Work instruction: How many lines in the data below contain the string "that"? Answer with the number only.

Records supplied:
(** * Pix2PixHD virtual-staining notebook: a shallow embedding of [solution.py]

    The notebook is a top-level Python script: every statement reads and
    writes the module namespace, mutates the option object [opt], calls into
    imported collaborators (the GAN library, numpy, tifffile, scikit-image,
    cellpose) and may raise.  The embedding keeps exactly that shape: a state
    and exception monad over the module namespace, the attribute dictionary of
    [opt], the numpy arrays the notebook allocates, the file system and the
    ordered trace of calls that leave the notebook. *)

From stdpp Require Import gmap strings list.
From Stdlib Require Import ZArith QArith OrderedTypeEx Sorted.
Set Warnings "-register-all".
Close Scope Q_scope.

(** ** Python values, exceptions and external events *)

(** A file-system path, as the list of its components.  [str] paths and
    [pathlib.Path] objects are both held in this form. *)
Definition path := list string.

(** A float64 score as a metric reports it. *)
Inductive fscore :=
| Finite (q : Q)
| PosInf
| NegInf
| NaN.

(** A numpy array: its shape and its data in row-major order. *)
Record ndarray := mkArr { shape : list nat; data : list Q }.
(** ** False-negative masking of the in-batch scores *)

(** C3, as the code has it: in the in-batch regime the score of a pair
    whose page ids agree is the raw inner product minus 10000 (same
    derivative as the raw score); the score of any other pair is the raw
    inner product.  The masked entry is therefore never the raw score, but
    it is not one fixed value either. *)
Theorem in_batch_mask_subtracts_10000
  (d : nat) (query_rep neg_rep : list (list dual))
  (cur_page_ids : list Z) (neg_page_ids : list (list Z)) :
  Forall (fun r => length r = d) query_rep ->
  Forall (fun r => length r = d) neg_rep ->
  length cur_page_ids = length query_rep ->
  length (concat neg_page_ids) = length neg_rep ->
  exists neg_scores,
    in_batch_neg_scores query_rep neg_rep cur_page_ids neg_page_ids
      = Fin neg_scores
    /\ forall i j qi nj c m,
         nth_error query_rep i = Some qi ->
         nth_error neg_rep j = Some nj ->
         nth_error cur_page_ids i = Some c ->
         nth_error (concat neg_page_ids) j = Some m ->
         exists row s raw,
           nth_error neg_scores i = Some row /\ nth_error row j = Some s
           /\ dot qi nj = Fin raw
           /\ (c = m -> val s = val raw - 10000 /\ tan s = tan raw
                        /\ val s <> val raw)
           /\ (c <> m -> val s = val raw /\ tan s = tan raw).
Proof.
  intros Hq Hn Hc Hm. eexists. split.
  - apply (in_batch_neg_scores_value d); assumption.
  - intros i j qi nj c m Hqi Hnj Hci Hmj.
    exists (map (fun nm : list dual * Z =>
                   dsub (dotv qi (fst nm))
                        (dmul (dconst 10000)
                           (dconst (if Z.eqb c (snd nm) then 1 else 0))))
                (combine neg_rep (concat neg_page_ids))).
    exists (dsub (dotv qi nj)
                 (dmul (dconst 10000) (dconst (if Z.eqb c m then 1 else 0)))).
    exists (dotv qi nj).
    split; [|split; [|split; [|split]]].
    + rewrite nth_error_map, (nth_error_combine _ _ _ _ _ Hqi Hci).
      reflexivity.
    + rewrite nth_error_map, (nth_error_combine _ _ _ _ _ Hnj Hmj).
      reflexivity.
    + apply dot_dotv.
      pose proof (proj1 (Forall_forall _ _) Hq qi (nth_error_In _ _ Hqi)).
      pose proof (proj1 (Forall_forall _ _) Hn nj (nth_error_In _ _ Hnj)).
      congruence.
    + intros ->. rewrite Z.eqb_refl. cbn [val tan dsub dmul dconst].
      repeat split; lra.
    + intros Hne. destruct (Z.eqb_spec c m) as [E|_]; [contradiction|].
      cbn [val tan dsub dmul dconst]. split; lra.
Qed.

Lemma in_batch_mask_subtracts_10000_witness :
  exists neg_scores,
    in_batch_neg_scores [[dconst 1; dconst 2]]
      [[dconst 0; dconst 1]; [dconst 1; dconst 0]; [dconst 3; dconst 4]]
      [7%Z] [[8; 9; 7]%Z]
      = Fin neg_scores
    /\ forall i j qi nj c m,
         nth_error [[dconst 1; dconst 2]] i = Some qi ->
         nth_error [[dconst 0; dconst 1]; [dconst 1; dconst 0];
                    [dconst 3; dconst 4]] j = Some nj ->
         nth_error [7%Z] i = Some c ->
         nth_error (concat [[8; 9; 7]%Z]) j = Some m ->
         exists row s raw,
           nth_error neg_scores i = Some row /\ nth_error row j = Some s
           /\ dot qi nj = Fin raw
           /\ (c = m -> val s = val raw - 10000 /\ tan s = tan raw
                        /\ val s <> val raw)
           /\ (c <> m -> val s = val raw /\ tan s = tan raw).
Proof.
  apply (in_batch_mask_subtracts_10000 2).
  - repeat constructor.
  - repeat constructor.
  - reflexivity.
  - reflexivity.
Defined.

(** C3, as stated, fails: with [identifier[2] == identifier[0]] the entry
    for query 0 and candidate 2, whose raw score is 11, is -9989 and not
    the constant -10000. *)
Lemma in_batch_masked_entry_is_not_the_sentinel :
  exists s0 s1 s2,
    in_batch_neg_scores [[dconst 1; dconst 2]]
      [[dconst 0; dconst 1]; [dconst 1; dconst 0]; [dconst 3; dconst 4]]
      [7%Z] [[8; 9; 7]%Z]
    = Fin [[s0; s1; s2]]
    /\ val s2 = -9989 /\ val s2 <> -10000.
Proof.
  do 3 eexists. split.
  - rewrite (in_batch_neg_scores_value 2); try reflexivity;
      repeat constructor.
  - cbn [val tan dsub dmul dconst dotv dsum map combine fold_right fst snd
         dadd Z.eqb Pos.eqb].
    split; lra.
Qed.

(** ** Slices *)

Lemma Forall_firstn' {A : Type} (P : A -> Prop) (n : nat) (l : list A) :
  Forall P l -> Forall P (firstn n l).
Proof.
  intros H; revert n; induction H as [|a l Ha _ IH]; intros [|n]; simpl;
    constructor; auto.
Qed.

Lemma Forall_skipn' {A : Type} (P : A -> Prop) (n : nat) (l : list A) :
  Forall P l -> Forall P (skipn n l).
Proof.
  intros H; revert n; induction H as [|a l Ha H IH]; intros [|n]; simpl;
    auto.
Qed.

(** [bsz = B // (K + 2)] leaves room for the queries and the positives. *)
Lemma floor_bsz_bound (B K : nat) :
  (2 * (B / (K + 2)) <= B)%nat.
Proof.
  pose proof (Nat.Div0.mul_div_le B (K + 2)). nia.
Qed.

(** The three slices of a flat batch, whatever its length. *)
Lemma layout_slices {A : Type} (K : nat) (entity_rep : list A) :
  let B := length entity_rep in
  let bsz := (B / (K + 2))%nat in
  length (upto bsz entity_rep) = bsz
  /\ length (slice bsz (2 * bsz) entity_rep) = bsz
  /\ length (from (2 * bsz) entity_rep) = (bsz * K + B mod (K + 2))%nat
  /\ upto bsz entity_rep ++ slice bsz (2 * bsz) entity_rep
       ++ from (2 * bsz) entity_rep = entity_rep.
Proof.
  intros B bsz. pose proof (floor_bsz_bound B K) as Hb. fold bsz in Hb.
  unfold upto, slice, from.
  repeat split.
  - rewrite length_firstn. fold B. lia.
  - rewrite length_firstn, length_skipn. fold B. lia.
  - rewrite length_skipn. fold B.
    pose proof (Nat.div_mod_eq B (K + 2)). fold bsz in H. nia.
  - replace (2 * bsz - bsz)%nat with bsz by lia.
    replace (2 * bsz)%nat with (bsz + bsz)%nat by lia.
    rewrite <- (skipn_skipn bsz bsz entity_rep).
    rewrite (firstn_skipn bsz (skipn bsz entity_rep)).
    apply firstn_skipn.
Qed.

(** ** The listwise loss on well-shaped scores *)

Lemma listwise_loss_succeeds (bsz : nat) (pos_scores : list dual)
  (neg_scores : list (list dual)) :
  (0 < bsz)%nat -> length pos_scores = bsz -> length neg_scores = bsz ->
  exists l, listwise_loss bsz pos_scores neg_scores = Fin l.
Proof.
  intros Hb Hp Hn. unfold listwise_loss, cat_last, unsqueeze_last.
  rewrite length_map, Hp, Hn, Nat.eqb_refl. cbn [bind].
  unfold cross_entropy_label0.
  rewrite length_map, length_combine, length_map, Hp, Hn, Nat.min_id,
    Nat.eqb_refl.
  rewrite (mapM_Fin _ (fun row => dsub (dln (dsum (map dexp row)))
                                       (hd (dconst 0) row))).
  - cbn [bind]. unfold dmean.
    destruct pos_scores as [|x ps]; [simpl in Hp; lia|].
    destruct neg_scores as [|n ns]; [simpl in Hn; lia|].
    cbn [map combine]. eexists; reflexivity.
  - apply Forall_forall. intros row Hrow.
    apply in_map_iff in Hrow as [[a b] [<- Hab]].
    apply in_combine_l in Hab. apply in_map_iff in Hab as [x [<- _]].
    reflexivity.
Qed.

Lemma rowwise_dot_succeeds (d : nat) (a b : list (list dual)) :
  length a = length b ->
  Forall (fun r => length r = d) a -> Forall (fun r => length r = d) b ->
  exists s, rowwise_dot a b = Fin s /\ length s = length a.
Proof.
  intros Hl Ha Hb. unfold rowwise_dot. rewrite op2_zip.
  - cbn [bind]. eexists; split; [reflexivity|].
    rewrite !length_map, length_combine. lia.
  - exact Hl.
  - intros x y Hxy.
    pose proof (proj1 (Forall_forall _ _) Ha x (in_combine_l _ _ _ _ Hxy)).
    pose proof (proj1 (Forall_forall _ _) Hb y (in_combine_r _ _ _ _ Hxy)).
    congruence.
Qed.

(** With in-batch negatives [RobertaForFix.forward] goes through on a batch
    of any length that holds at least one query. *)
Lemma fix_forward_succeeds (K d : nat) (entity_rep : list (list dual))
  (cur_page_ids : list Z) (neg_page_ids : list (list Z)) :
  let B := length entity_rep in
  let bsz := (B / (K + 2))%nat in
  (0 < bsz)%nat ->
  Forall (fun r => length r = d) entity_rep ->
  length cur_page_ids = bsz ->
  length (concat neg_page_ids) = (B - 2 * bsz)%nat ->
  exists l,
    RobertaForFix.forward (RobertaForFix.init K) entity_rep
      cur_page_ids neg_page_ids = Fin l.
Proof.
  intros B bsz Hb Hd Hc Hm.
  destruct (layout_slices K entity_rep) as [Lq [Lp [Ln _]]].
  fold B in Lq, Lp, Ln. fold bsz in Lq, Lp, Ln.
  unfold RobertaForFix.forward.
  cbn [RobertaForFix.init RobertaForFix.neg_K RobertaForFix.in_batch].
  fold B. fold bsz.
  destruct (rowwise_dot_succeeds d (upto bsz entity_rep)
              (slice bsz (2 * bsz) entity_rep)) as [ps [Hps Lps]].
  { lia. }
  { now apply Forall_firstn'. }
  { now apply Forall_firstn', Forall_skipn'. }
  rewrite Hps. cbn [bind].
  rewrite (in_batch_neg_scores_value d).
  - cbn [bind]. apply listwise_loss_succeeds; [exact Hb | lia |].
    rewrite length_map, length_combine. lia.
  - now apply Forall_firstn'.
  - now apply Forall_skipn'.
  - lia.
  - unfold from. rewrite length_skipn. fold B. lia.
Qed.

(** ** The batch layout *)

Lemma rowwise_dot_value (d : nat) (a b : list (list dual)) :
  length a = length b ->
  Forall (fun r => length r = d) a -> Forall (fun r => length r = d) b ->
  rowwise_dot a b
  = Fin (map (fun ab : list dual * list dual => dotv (fst ab) (snd ab))
             (combine a b)).
Proof.
  intros Hl Ha Hb. unfold rowwise_dot. rewrite op2_zip.
  - cbn [bind]. now rewrite map_map.
  - exact Hl.
  - intros x y Hxy.
    pose proof (proj1 (Forall_forall _ _) Ha x (in_combine_l _ _ _ _ Hxy)).
    pose proof (proj1 (Forall_forall _ _) Hb y (in_combine_r _ _ _ _ Hxy)).
    congruence.
Qed.

Lemma length_chunks_rows {A : Type} (w n : nat) (l : list A) :
  length (chunks w n l) = n.
Proof.
  revert l. induction n as [|n IH]; intros l; [reflexivity|].
  cbn [chunks length]. now rewrite IH.
Qed.

(** [RobertaForMerge.forward] on a flat batch whose length is no multiple
    of [K + 2], with rows of width two or more: either the negatives
    cannot be viewed as (bsz, K, -1), or the view is wider than the
    queries and the product cannot broadcast. *)
Lemma merge_forward_rejects_surplus_rows
  (K d : nat) (entity_rep : list (list dual)) (tmp : list dual) :
  let B := length entity_rep in
  let bsz := (B / (K + 2))%nat in
  (0 < bsz)%nat -> (2 <= d)%nat ->
  Forall (fun r => length r = d) entity_rep ->
  B mod (K + 2) <> 0%nat ->
  RobertaForMerge.forward K entity_rep tmp = Exn ShapeMismatch.
Proof.
  intros B bsz Hb Hd Hw Hmod.
  destruct (layout_slices K entity_rep) as [Lq [Lp [Ln _]]].
  fold B in Lq, Lp, Ln. fold bsz in Lq, Lp, Ln.
  unfold RobertaForMerge.forward. fold B. fold bsz.
  unfold view3, view_rows.
  destruct (bsz * K)%nat as [|n'] eqn:En; [reflexivity|].
  set (flat := concat (from (2 * bsz) entity_rep)).
  assert (Hflat : length flat = ((S n' + B mod (K + 2)) * d)%nat).
  { unfold flat. apply concat_shape_length. split; [exact Ln|].
    now apply Forall_skipn'. }
  destruct (Nat.eqb_spec (length flat mod S n') 0) as [Hdiv|Hdiv];
    [|reflexivity].
  cbn [bind].
  set (w' := (length flat / S n')%nat).
  assert (Hw' : (length flat = S n' * w')%nat).
  { unfold w'. pose proof (Nat.div_mod_eq (length flat) (S n')). lia. }
  assert (Hwd : (d < w')%nat) by nia.
  assert (HK : (0 < K)%nat) by (destruct K; lia).
  rewrite (rowwise_dot_value d).
  2:{ lia. }
  2:{ now apply Forall_firstn'. }
  2:{ now apply Forall_firstn', Forall_skipn'. }
  cbn [bind]. unfold op3, bcast, unsqueeze1.
  rewrite length_map, Lq, length_chunks_rows, Nat.eqb_refl.
  (* the first query against its first candidate *)
  destruct (upto bsz entity_rep) as [|q0 Q] eqn:EQ; [simpl in Lq; lia|].
  assert (Hq0 : length q0 = d).
  { assert (Hin : In q0 (upto bsz entity_rep)) by (rewrite EQ; now left).
    unfold upto in Hin.
    exact (proj1 (Forall_forall _ _) (Forall_firstn' _ bsz _ Hw) q0 Hin). }
  clearbody bsz.
  destruct bsz as [|b']; [lia|]. destruct K as [|k']; [lia|].
  cbn [chunks firstn map combine mapM fst snd].
  assert (Hr0 : length (firstn w' flat) = w').
  { rewrite length_firstn. nia. }
  unfold op2 at 1, bcast at 1.
  destruct (firstn k' (chunks w' n' (skipn w' flat))) as [|g G] eqn:EG.
  - (* K = 1: the candidate row is zipped with the query *)
    cbn [length Nat.eqb combine mapM fst snd].
    unfold op1 at 1, bcast at 1. rewrite Hq0, Hr0.
    destruct (Nat.eqb_spec d w') as [E|_]; [lia|].
    destruct q0 as [|x1 [|x2 q0]]; try (simpl in Hq0; lia).
    destruct (firstn w' flat) as [|y1 [|y2 r0]];
      try (simpl in Hr0; lia).
    reflexivity.
  - cbn [length Nat.eqb mapM].
    unfold op1 at 1, bcast at 1. rewrite Hq0, Hr0.
    destruct (Nat.eqb_spec d w') as [E|_]; [lia|].
    destruct q0 as [|x1 [|x2 q0]]; try (simpl in Hq0; lia).
    destruct (firstn w' flat) as [|y1 [|y2 r0]];
      try (simpl in Hr0; lia).
    reflexivity.
Qed.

Reply to the task: 3